The reports from AMP, KPMG and UBS all point to major job losses in both the retail sector and construction.

The reports point to 50,000 job losses in retail, while the further contraction in building and construction (which we saw with yesterday’s data), suggests that we could see a similar number of losses in the construction industry.

Both construction and retail are two of the main industries for jobs (in terms of volume) in Australia and represent entry-level opportunities for many.

Australia has just been through a once in a generation housing and construction boom and job losses are almost a given.

By a weak economy overall would likely lead to a sector like retail feeling the pinch.

The experts suggest that as job losses increase there will be more pressure on the RBA to cut rates twice this year.
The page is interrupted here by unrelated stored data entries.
(** ** Theorems *)

(** Booting puts every whole page between the end of the kernel and the end
    of memory on the free list, each once. *)
Theorem kinit_frees_every_page `{!PlatformOk} e s :
  freelist s = 0 -> settled (hw s) ->
  exists s' l, kinit e s = Ret tt e s' /\ linked (mem s') (freelist s') l /\ NoDup l /\
    forall pa, pa ∈ l <-> page_ok pa.
Proof.
  intros Hfl Hs. destruct (kinit_spec e s Hfl Hs) as (s' & Hr & Hl & Hok & Hnd).
  eexists s', _. split; [done|]. split; [exact Hl|]. split; [done|]. intros pa. split.
  - intros Hin. by eapply Forall_elem.
  - apply pages_down_complete.
Qed.

(** A page that is freed is the next one allocated; it comes filled with
    junk (the byte 5), the rest of memory is as before, and so are the other
    free pages. *)
Theorem kfree_then_kalloc `{!PlatformOk} pa l e s :
  free_pages s l -> page_ok pa -> pa ∉ l -> settled (hw s) -> free LKmem (hw s) ->
  exists s', (kfree pa ;; kalloc) e s = Ret pa e s' /\ free_pages s' l /\ hw s' = hw s /\
    forall a, ld8 (mem s') a = if decide (pa <= a < pa + PGSIZE) then 5 else ld8 (mem s) a.
Proof.
  intros Hfp Hpa Hn Hs Hf.
  destruct (kfree_spec pa l e s Hfp Hpa Hn Hs Hf) as (s1 & Hr1 & Hfp1 & Hhw1 & Hm1).
  destruct (kalloc_spec (pa :: l) e s1 Hfp1) as (s2 & Hr2 & Hfp2 & Hhw2 & Hout & Hin);
    [by rewrite Hhw1..|].
  exists s2. erewrite bind_run by done. cbn [hd tl] in *. split; [done|]. split; [done|].
  split; [congruence|]. intros a. case_decide.
  - by apply Hin.
  - rewrite Hout by (by right). by apply Hm1.
Qed.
This is despite the RBA’s Lowe coming out and saying the employment is one of the strongest areas of the economy.

But as we know, the RBA is often a lagging indicator of what is actually going on.


Aussie Outlook

The AUD/USD couldn’t break the major level at 0.7200 and has sold off sharply.

0.7050 and then 0.7000 are my next two key support levels below, with 0.7100 key support.

0.7200 is R1 and 0.7300 is R2 and the most recent highs sitting at 0.7400.

AUD/USD – 240min.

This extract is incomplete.